気高き国王の過保護な愛執
「もとに戻るだろうか」

「一流の鍛冶師です。装飾も含め、即位前に陛下が愛用していた剣と、一分も違わぬ重量配分にて完成させましょう」

「よかった。あれでは扱いづらかった」


一本目の剣で、ルビオが妙に戦いにくそうにしていたのは、それだったのだ。

剣を持った経験のないフレデリカには、重さや重心の位置が剣技にそれほどまで影響するということ自体、驚きだった。

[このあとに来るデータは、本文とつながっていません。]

(** An honest run completes and agrees: for every algorithm and every draw, the
    server answers the client's hello, the client accepts the answer under the
    server's own verifying key, both hold the same PSK, the server accepts the
    client's tag and the client the server's. *)
Lemma honest_run id a wg cd h sid sn d :
  let c := CoreClient.start (level_of a) wg cd in
  hello_to_core h = CoreClient.hello_of c ->
  exists o ks fin,
    ServerHandshake.respond id h sid sn d = Ok o /\
    CoreClient.finish c (server_hello_to_core (ServerHandshake.server_hello o))
      (ServerHandshake.verifying_key_bytes id) = Ok (ks, fin, ServerHandshake.transcript o) /\
    HybridKem.psk ks = ServerHandshake.psk (ServerHandshake.keys o) /\
    HybridKem.confirm_key ks = ServerHandshake.confirm_key (ServerHandshake.keys o) /\
    CoreWire.cf_session_id fin = sid /\
    ServerHandshake.verify_client_tag (ServerHandshake.confirm_key (ServerHandshake.keys o))
      (ServerHandshake.transcript o) (CoreWire.client_tag fin) = true /\
    CoreClient.verify_server_tag (HybridKem.confirm_key ks) (ServerHandshake.transcript o)
      (ServerHandshake.server_tag_of (ServerHandshake.confirm_key (ServerHandshake.keys o))
         (ServerHandshake.transcript o)) = true.
Proof.
  intros c Hh. subst c. pose proof (CoreClient.start_hello_eq (level_of a) wg cd) as Hs.
  assert (Ha : ServerWire.ch_algo h = a).
  { apply level_of_inj. apply (f_equal CoreWire.ch_algo) in Hh. by rewrite Hs in Hh. }
  destruct (ServerHandshake.respond_total id h sid sn d) as [o Ho].
  { rewrite Ha, <- params_level.
    exists (HybridKem.mlkem_public (CoreClient.start_keys (level_of a) cd)). split.
    - apply (f_equal CoreWire.client_mlkem_pub) in Hh. by rewrite Hs in Hh.
    - exists (CoreClient.cd_kem cd). unfold CoreClient.start_keys, HybridKem.generate_client_keypairs.
      by destruct (kem_generate _ _). }
  destruct (client_keys_agree id h sid sn d o (level_of a) wg cd
    (server_hello_to_core (ServerHandshake.server_hello o)) Ho) as (ct & hs & Hct & Hdec & Hpsk & Hck);
    [by rewrite Ha | by rewrite <- Hh.. | done | done | done |].
  pose proof (transcripts_agree _ _ _ _ _ _ Ho) as Ht. rewrite Hh in Ht.
  pose proof (ServerHandshake.respond_hello_lens _ _ _ _ _ _ Ho) as (Halg & Hsid & Hsn & _).
  assert (Hsig : ServerWire.signature (ServerHandshake.server_hello o) =
    ServerHandshake.identity_sign id (ServerHandshake.transcript o)) by by eapply respond_signature.
  exists o. do 2 eexists. split; [done|]. split.
  { rewrite CoreClient.finish_start, <- Ht.
    simpl. rewrite Halg, Ha, bool_decide_true by done. simpl.
    rewrite verify_parity, Hsig, ServerHandshake.identity_verify_sign. simpl. simpl in Hct, Hdec.
    rewrite Hct. simpl. rewrite Hdec. simpl. reflexivity. }
  simpl in *. split; [done|]. split; [done|]. split; [done|]. split.
  - apply ServerHandshake.verify_client_tag_iff. unfold CoreClient.client_tag_of. by rewrite Hck.
  - apply CoreClient.verify_server_tag_iff. by rewrite Hck.
Qed.

(** ** The server's own client *)

(** The two clients' errors: the same failure, if not the same text. *)
Inductive same_failure : CoreClient.HandshakeError -> ServerWire.HandshakeError -> Prop :=
  | same_mismatch : same_failure CoreClient.AlgoMismatch ServerWire.AlgoMismatch
  | same_auth : same_failure CoreClient.AuthFailed ServerWire.AuthFailed
  | same_crypto m : same_failure (CoreClient.Crypto m) (ServerWire.Crypto m)
  | same_length : same_failure CoreClient.bad_ct ServerHandshake.bad_ct.

Definition client_keys a (d : CoreClient.client_draws) : HybridKem.HybridClientKeys (ServerHandshake.params a) :=
  HybridKem.generate_client_keypairs (ServerHandshake.params a) (CoreClient.cd_x d) (CoreClient.cd_kem d).

(** [client_finish], one branch after the other. *)
Lemma client_finish_start a wg (d : CoreClient.client_draws) sh pin :
  let c := ServerHandshake.client_start a (CoreClient.cd_nonce d) wg (CoreClient.cd_x d) (CoreClient.cd_kem d) in
  let t := ServerHandshake.transcript_build (ServerHandshake.Build_TranscriptInputs a (CoreClient.cd_nonce d)
    (ServerWire.server_nonce sh) (HybridKem.x25519_public (client_keys a d))
    (arr_list (ek_as_bytes (HybridKem.mlkem_public (client_keys a d))))
    (ServerWire.server_x25519_pub sh) (ServerWire.mlkem_ciphertext sh)) in
  ServerHandshake.client_finish c sh pin =
    if negb (bool_decide (ServerWire.sh_algo sh = a)) then Err ServerWire.AlgoMismatch
    else if negb (ServerHandshake.identity_verify pin t (ServerWire.signature sh)) then Err ServerWire.AuthFailed
    else
      ct ← ok_or ServerHandshake.bad_ct (arr_try_from (ct_len (ServerHandshake.params a)) (ServerWire.mlkem_ciphertext sh));
      hs ← map_err ServerWire.Crypto (HybridKem.client_decapsulate (client_keys a d) (ServerWire.server_x25519_pub sh) ct);
      let ks := ServerHandshake.derive hs (CoreClient.cd_nonce d) (ServerWire.server_nonce sh) in
      mret (ks, ServerWire.Build_ClientFinish (ServerWire.sh_session_id sh)
                  (ServerHandshake.client_tag_of (ServerHandshake.confirm_key ks) t), t).
Proof.
  intros c t. unfold ServerHandshake.client_finish, t, c.
  destruct a; cbn [ServerHandshake.client_start]; rewrite result_bind_assoc; reflexivity.
Qed.

Lemma client_transcript_parity a wg (d : CoreClient.client_draws) sh :
  ServerHandshake.transcript_build (ServerHandshake.Build_TranscriptInputs a (CoreClient.cd_nonce d)
    (ServerWire.server_nonce sh) (HybridKem.x25519_public (client_keys a d))
    (arr_list (ek_as_bytes (HybridKem.mlkem_public (client_keys a d))))
    (ServerWire.server_x25519_pub sh) (ServerWire.mlkem_ciphertext sh)) =
  CoreClient.client_transcript (CoreClient.hello_of (CoreClient.start (level_of a) wg d)) (server_hello_to_core sh).
Proof. by destruct a. Qed.

Lemma client_start_parity a wg (d : CoreClient.client_draws) :
  hello_to_core (ServerHandshake.client_hello
    (ServerHandshake.client_start a (CoreClient.cd_nonce d) wg (CoreClient.cd_x d) (CoreClient.cd_kem d))) =
  CoreClient.hello_of (CoreClient.start (level_of a) wg d).
Proof. by destruct a. Qed.

Lemma client_finish_parity a wg (d : CoreClient.client_draws) sh pin :
  match CoreClient.finish (CoreClient.start (level_of a) wg d) (server_hello_to_core sh) pin,
        ServerHandshake.client_finish
          (ServerHandshake.client_start a (CoreClient.cd_nonce d) wg (CoreClient.cd_x d) (CoreClient.cd_kem d))
          sh pin with
  | Ok (ks, fin, t), Ok (ks', fin', t') =>
      HybridKem.psk ks = ServerHandshake.psk ks' /\
      HybridKem.confirm_key ks = ServerHandshake.confirm_key ks' /\
      CoreWire.MClientFinish fin = to_core (ServerWire.MClientFinish fin') /\ t = t'
  | Err e, Err e' => same_failure e e'
  | _, _ => False
  end.
Proof.
  rewrite CoreClient.finish_start, client_finish_start, <- client_transcript_parity.
  cbn [server_hello_to_core CoreWire.sh_algo CoreWire.signature]. rewrite verify_parity.
  destruct (decide (ServerWire.sh_algo sh = a)) as [->|Ha].
  2:{ rewrite !bool_decide_false; [by constructor | done | by intros ?%level_of_inj]. }
  rewrite !bool_decide_true by done. cbn [negb].
  destruct (ServerHandshake.identity_verify _ _ _); [|by constructor]. cbn [negb].
  generalize (ServerHandshake.transcript_build (ServerHandshake.Build_TranscriptInputs a (CoreClient.cd_nonce d)
    (ServerWire.server_nonce sh) (HybridKem.x25519_public (client_keys a d))
    (arr_list (ek_as_bytes (HybridKem.mlkem_public (client_keys a d))))
    (ServerWire.server_x25519_pub sh) (ServerWire.mlkem_ciphertext sh))).
  intros t. unfold CoreClient.start_keys, client_keys.
  destruct a; cbn [level_of CoreClient.core_params ServerHandshake.params CoreWire.mlkem_ciphertext
    CoreWire.server_x25519_pub server_hello_to_core];
    (destruct (arr_try_from _ _) as [ct|]; [|exact same_length]);
    cbn [ok_or mbind result_bind];
    (destruct (HybridKem.client_decapsulate _ _ _); [|apply same_crypto]); split_and!; reflexivity.
Qed.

「しかし卿の剣さばきも見事だったな。現役の近衛たちにも負けぬのではないか」


無邪気にルビオが尊敬の眼差しを向けると、ゲーアハルトの眉が行き所をなくしたように動く。

彼の視線を受け、クラウスがため息をついた。


「ディーター、あなた本当に、頭の中が空っぽなんですね」

「もう少し言葉を選んでくれ」

「見事だなんて、恥を知りなさい。我々が騎士団で見習いをしていた頃、指導官としてこってり絞ってくださった団長が、彼じゃないですか」


ルビオの顔に「!!」という驚愕が現れた。

鬼の指導官を前にしている、という感覚だけがよみがえったのかもしれない。今にも逃げたそうに腰を浮かせ、なにを言っていいのかわからないみたいに口を半開きにしている。

ゲーアハルトが、口元を緩めた。


「手のかかる生徒でした。技術はあるのに、闘争心がまるきりなく、試合形式の稽古では、勝とうとする姿勢すら見せない」

「それは…あの、申し訳ない」

「ようやく、ご自分の手で守りたいと思えるものが、できたのですな」


ルビオはフレデリカをちらっと見て、顔を赤らめる。それから、はっとなにかに気づいた様子で顔を上げた。


「フレデリカを王立書院から呼び寄せたのは、卿か」

「さよう」

「なぜ…」


聞きたいことが多すぎて、どれと言えないのだろう。ルビオが空中をかき回すように手を動かし、最後には、察してくれと手のひらを見せた。